The meeting took place at 7 p.m. Tuesday, Jan. 14 inside the Council Chambers and Edwards and her fellow council members discussed a large agenda that included the creation of two person sub-committees, the approval of compensation stipends for council members, and the implementation of a new task force geared toward helping youth.
Before discussion commenced, Edwards began the evening not by talking about herself or her aspirations for her one year term as mayor, but rather by recognizing her colleagues for their continued service to the City of Temecula by presenting them with awards.
She presented Former Mayor Naggar with a plaque for his service as mayor before giving Mayor Pro Tem Jeff Comerchero a plaque for his work as a community services district president for 2013.
Al Cosentino, who helped the council by serving on their public traffic safety commission, received a certificate of appreciation from Edwards as well.
As the evening progressed it seemed as though the council was focused on the city’s continued growth and change and the progression of time that facilitated it.
Later awards focused on time served as a council member or commission member.
Mayor Pro Tem Jeff Comerchero was honored for 20 years of service to the city, Council Member Naggar was honored for 15 years, Council Member Chuck Washington was honored for 10 years and Community Services Commision Member Charlotte Fox was honored for 10 years.
Fox said she recalled a time at the start of her work as commissioner when things were very different in Temecula.
“Many things have changed,” Fox said. “But I think the thing I notice most is the way we conduct business in our commissions and improvements I see in the city because of the service of the commissioners.”
The discussion of commissioners and the role they play toward the betterment of the city would be commonplace throughout the night and especially during the discussion of new subcommittees to be implemented.
Many other council members appeared confused as council member Mike Naggar tried to explain two new ad-hoc subcommittees he wanted to implement for the new year.
One of the subcommittees, The Commission Review Ad-Hoc Subcommittee, was a proposed two person subcommittee which sought to serve as a gage for how various city-created commissions were doing.

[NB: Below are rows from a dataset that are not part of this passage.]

(** The loop over groups that are not empty returns a result when every
    range id but 0 is known, and an error otherwise. *)
Lemma convertLoop_outcome groups matrix :
  Forall (λ g, g.2 ≠ []) groups →
  (∃ res, convertLoop GetTimeRangeById groups matrix = Ok res
          ∧ Forall (λ g, g.1 = 0 ∨ ∃ tr, GetTimeRangeById g.1 = inl tr) groups)
  ∨ (∃ e, convertLoop GetTimeRangeById groups matrix = Err e
          ∧ Exists (λ g, g.1 ≠ 0 ∧ GetTimeRangeById g.1 = inr e) groups).
Proof.
  intros Hne. revert matrix.
  induction Hne as [|[rangeId group] groups Hg Hne IH]; intros matrix.
  { left. exists matrix. by split. }
  simpl in *. unfold timeRangeOfGroup.
  destruct (decide (rangeId = 0)) as [->|Hid].
  - destruct group as [|first group]; [done|]. simpl.
    destruct (IH (convertGroup (el_TimeRange first) (first :: group) matrix))
      as [(res & Hres & Hall)|(e & He & Hex)].
    + left. exists res. split; [done|]. constructor; [by left|done].
    + right. exists e. split; [done|]. by apply Exists_cons_tl.
  - destruct (GetTimeRangeById rangeId) as [tr|e] eqn:Htr; simpl.
    + destruct (IH (convertGroup (Some tr) group matrix))
        as [(res & Hres & Hall)|(e & He & Hex)].
      * left. exists res. split; [done|]. constructor; [right; eauto|done].
      * right. exists e. split; [done|]. by apply Exists_cons_tl.
    + right. exists e. split; [done|]. by apply Exists_cons_hd.
Qed.
(** * demo-premium-school: the proxy server and its payload media resolver

    A shallow embedding of the two router variants of the repository
    ([src/app.js] and [src/unnamed/part_000]) and of the function
    [processImageUrlsToBase64] they share, with the properties the
    specification states about them.

    Conventions of the embedding.
    - A JavaScript value obtained from [JSON.parse] is a tree ([json]); it is
      never aliased and never cyclic, so the in-place mutation the source
      performs on it is the functional update of the tree.
    - [undefined] is [None] in [option json].
    - A string is a [string] of the Standard Library holding the UTF-8 text
      of the JavaScript string, a surrogate that stands alone in its
      three-byte form; the code units of the JavaScript string are read off
      that text by [units].
    - The outside world (remote hosts, the file system, the clock, the
      JSON codec of the runtime) is an instance of the class [Host]; what the
      program itself emits (outbound requests, console lines) is recorded in
      the [World] it threads. *)

From Stdlib Require Import List String Ascii ZArith Bool Lia Floats DecimalString.
From Stdlib.Strings Require Import Byte.
Import ListNotations.
Open Scope string_scope.
Open Scope Z_scope.

(** ** JSON values *)

Unset Elimination Schemes.
Inductive json : Type :=
| JNull : json
| JBool : bool -> json
| JNum : float -> json
| JStr : string -> json
| JArr : list json -> json
| JObj : list (string * json) -> json.
Set Elimination Schemes.

(** An object is the list of its own enumerable properties in [for ... in]
    order. The names of the properties of an object are pairwise distinct,
    so that [data[key]], for the key under the loop, is the value the key is
    paired with. *)
Definition fields := list (string * json).

Section JsonInduction.
Variable P : json -> Prop.
Hypothesis Hnull : P JNull.
Hypothesis Hbool : forall b, P (JBool b).
Hypothesis Hnum : forall n, P (JNum n).
Hypothesis Hstr : forall s, P (JStr s).
Hypothesis Harr : forall l, Forall P l -> P (JArr l).
Hypothesis Hobj : forall fs, Forall (fun kv => P (snd kv)) fs -> P (JObj fs).

Fixpoint json_ind (j : json) : P j :=
  match j with
  | JNull => Hnull
  | JBool b => Hbool b
  | JNum n => Hnum n
  | JStr s => Hstr s
  | JArr l =>
      Harr l ((fix all (l : list json) : Forall P l :=
                 match l with
                 | [] => Forall_nil _
                 | x :: r => Forall_cons x (json_ind x) (all r)
                 end) l)
  | JObj fs =>
      Hobj fs ((fix all (fs : fields) : Forall (fun kv => P (snd kv)) fs :=
                  match fs with
                  | [] => Forall_nil _
                  | kv :: r => Forall_cons kv (json_ind (snd kv)) (all r)
                  end) fs)
  end.
End JsonInduction.

(** ** The JavaScript operators the program applies to such values *)

(** [!x] is [negb (truthy x)]: [null], [false], [0], [-0], [NaN] and the
    empty string are falsy, every object and array is truthy. *)
Definition truthy (v : json) : bool :=
  match v with
  | JNull => false
  | JBool b => b
  | JNum n => negb (PrimFloat.eqb n 0%float || PrimFloat.is_nan n)
  | JStr s => negb (s =? "")%string
  | JArr _ => true
  | JObj _ => true
  end.

Definition truthy_opt (v : option json) : bool :=
  match v with
  | None => false
  | Some v => truthy v
  end.

(** [typeof v === 'object'] ([null] included). *)
Definition typeof_object (v : json) : bool :=
  match v with
  | JNull | JArr _ | JObj _ => true
  | _ => false
  end.

Fixpoint assoc (k : string) (fs : fields) : option json :=
  match fs with
  | [] => None
  | (k', v) :: r => if (k =? k')%string then Some v else assoc k r
  end.

(** Writing through [obj[k] = v] on a property the object already has. *)
Fixpoint assoc_set (k : string) (v : json) (fs : fields) : fields :=
  match fs with
  | [] => []
  | (k', v') :: r =>
      if (k =? k')%string then (k', v) :: r else (k', v') :: assoc_set k v r
  end.

(** The outcome of a JavaScript expression that may throw. *)
Inductive outcome (A : Type) : Type :=
| Val : A -> outcome A
| Throw : string -> outcome A.
Arguments Val {A} _.
Arguments Throw {A} _.

(** [v.k] for the property names the routers read ([success], [data],
    [mobile], [password], [image], [fileName], [content], [download_url],
    [message]): a [TypeError] on [null], the own property of an object,
    [undefined] on anything else (no array, string, number or boolean has a
    property of one of these names). *)
Definition getProp (v : json) (k : string) : outcome (option json) :=
  match v with
  | JNull => Throw ("Cannot read properties of null (reading '" ++ k ++ "')")
  | JObj fs => Val (assoc k fs)
  | _ => Val None
  end.

(** ** Strings *)

Definition startsWith (s p : string) : bool := String.prefix p s.

(** The bytes of a UTF-8 text: a byte [10xxxxxx] continues the sequence of
    the lead byte before it; a lead byte [11110xxx] opens a code point from
    U+10000 on, which JavaScript holds as two code units, a surrogate pair;
    every other lead byte opens a code point of one code unit. *)
Definition is_continuation (c : ascii) : bool :=
  (128 <=? nat_of_ascii c)%nat && (nat_of_ascii c <? 192)%nat.

Definition is_lead4 (c : ascii) : bool := (240 <=? nat_of_ascii c)%nat.

Definition continuation_count (c : ascii) : nat :=
  if (nat_of_ascii c <? 192)%nat then 0
  else if (nat_of_ascii c <? 224)%nat then 1
  else if (nat_of_ascii c <? 240)%nat then 2
  else 3.

(** The continuation bytes [s] starts with, [k] of them at most. *)
Fixpoint take_continuation (k : nat) (s : string) : string :=
  match k, s with
  | S k', String c r =>
      if is_continuation c then String c (take_continuation k' r) else EmptyString
  | _, _ => EmptyString
  end.

(** The six bits the [i]-th byte of [s] carries. *)
Definition payload (i : nat) (s : string) : N :=
  match String.get i s with
  | Some c => (N_of_ascii c mod 64)%N
  | None => 0%N
  end.

(** The code point opened by the lead byte [c] of a four-byte sequence
    whose other bytes start [r], less U+10000: twenty bits. *)
Definition supplementary (c : ascii) (r : string) : N :=
  let t := take_continuation 3 r in
  (((N_of_ascii c mod 8) * 262144 + payload 0 t * 4096 + payload 1 t * 64
    + payload 2 t - 65536) mod 1048576)%N.

(** The three-byte form of a code unit from U+0800 on. *)
Definition three_bytes (u : N) : string :=
  String (ascii_of_N (224 + (u / 4096) mod 16))
    (String (ascii_of_N (128 + (u / 64) mod 64))
       (String (ascii_of_N (128 + u mod 64)) EmptyString)).

Definition high_surrogate (c : ascii) (r : string) : string :=
  three_bytes (55296 + supplementary c r / 1024).

Definition low_surrogate (c : ascii) (r : string) : string :=
  three_bytes (56320 + supplementary c r mod 1024).

(** The code units of a string, each as the string it makes alone. *)
Fixpoint units (s : string) : list string :=
  match s with
  | EmptyString => []
  | String c r =>
      if is_continuation c then units r
      else if is_lead4 c then high_surrogate c r :: low_surrogate c r :: units r
      else String c (take_continuation (continuation_count c) r) :: units r
  end.

(** [`${n}`] for an integer number. *)
Definition string_of_Z (z : Z) : string := NilZero.string_of_int (Z.to_int z).

(** ** [Buffer.prototype.toString('base64')] *)

Definition base64_alphabet : string :=
  "ABCDEFGHIJKLMNOPQRSTUVWXYZabcdefghijklmnopqrstuvwxyz0123456789+/".

Definition b64char (n : N) : string :=
  match String.get (N.to_nat n) base64_alphabet with
  | Some c => String c EmptyString
  | None => ""
  end.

“The impetus behind that is these commissions were formed in 1992,” said Naggar. “It’s time that we visit them and that they reflect today and it may be that they very well do reflect today. And if that’s the case I don’t need the report coming back.”
The other, The Infill, Land Use and Project Review Ad Hoc Subcommittee, was a two person subcommittee which sought to look at construction and building projects as Temecula will soon reach its outward growth limit as far as construction.
While most of the city council appeared outwardly supportive of the second of the two subcommittees, some council members voiced hesitation about the first one.
Council Member Washington, for example, pointed out an apparent overlap when he mentioned that one of the commissions Naggar wished to look at in the subcommittee, the Human Services commission, already had a supervisory subcommittee chaired by Maryann Edwards and Naggar.
“You and Maryann are the human services Ad-Hoc committee,” said Washington. “What would you be doing differently in that subcomittee than what you just outlined you wanted to look at in terms of the human services?”
Naggar went on to explain that his vision for the committee would be one where aspects of human services, but not every part of it, would be analyzed and critiqued.
“One is a committee that makes a determination on various human services components and one would have a look at human services as a whole from the commission level,” said Naggar. “I mean, when you’re talking about human services, we have things with autism, down syndrome, senior citizens, but none of that has to do with the commission proper.”
“Can I add, and this isn’t the agenda issue so we shouldn’t get into it too much, but I kind of disagree with you Mike,” said Comerchero. “I know that way back when I was on the community services commission, it was the commission’s charge, I believe it is still the commission’s charge, to handle that, to handle all of those things you mentioned.”
“When we first bought the Pujol Street community center that was converted from a community center to a human services center and that’s where we ran programs and the like and it was all done under the community services banner,” he said.
After some back and forth discussion, both committees were ultimately approved as council members didn’t want to deal with the ramifications of creating an informal subcommittee to look at various commissions and their performance.
The evening ended on a positive note, with council members introducing this year’s task force for the City Council Action Committee for Health and Family Safety or CAC-HFS, a group of individuals tasked with discussing important issues affecting the health of young people and families in the city and providing important health- and safety-related information to city residents.
The task force includes three student representatives from Great Oak, Chaparral and Temecula Valley High Schools who will be providing their unique perspectives as younger members of the community as well as a number of other community members who are interested in maintaining the well-being and safety of area residents.
Maryann Edwards said she was excited by the task force and what they were going to bring to the table this year.
“It’s a pretty big task, don’t you think?” asked Edwards. “But I think you’re all up to it.”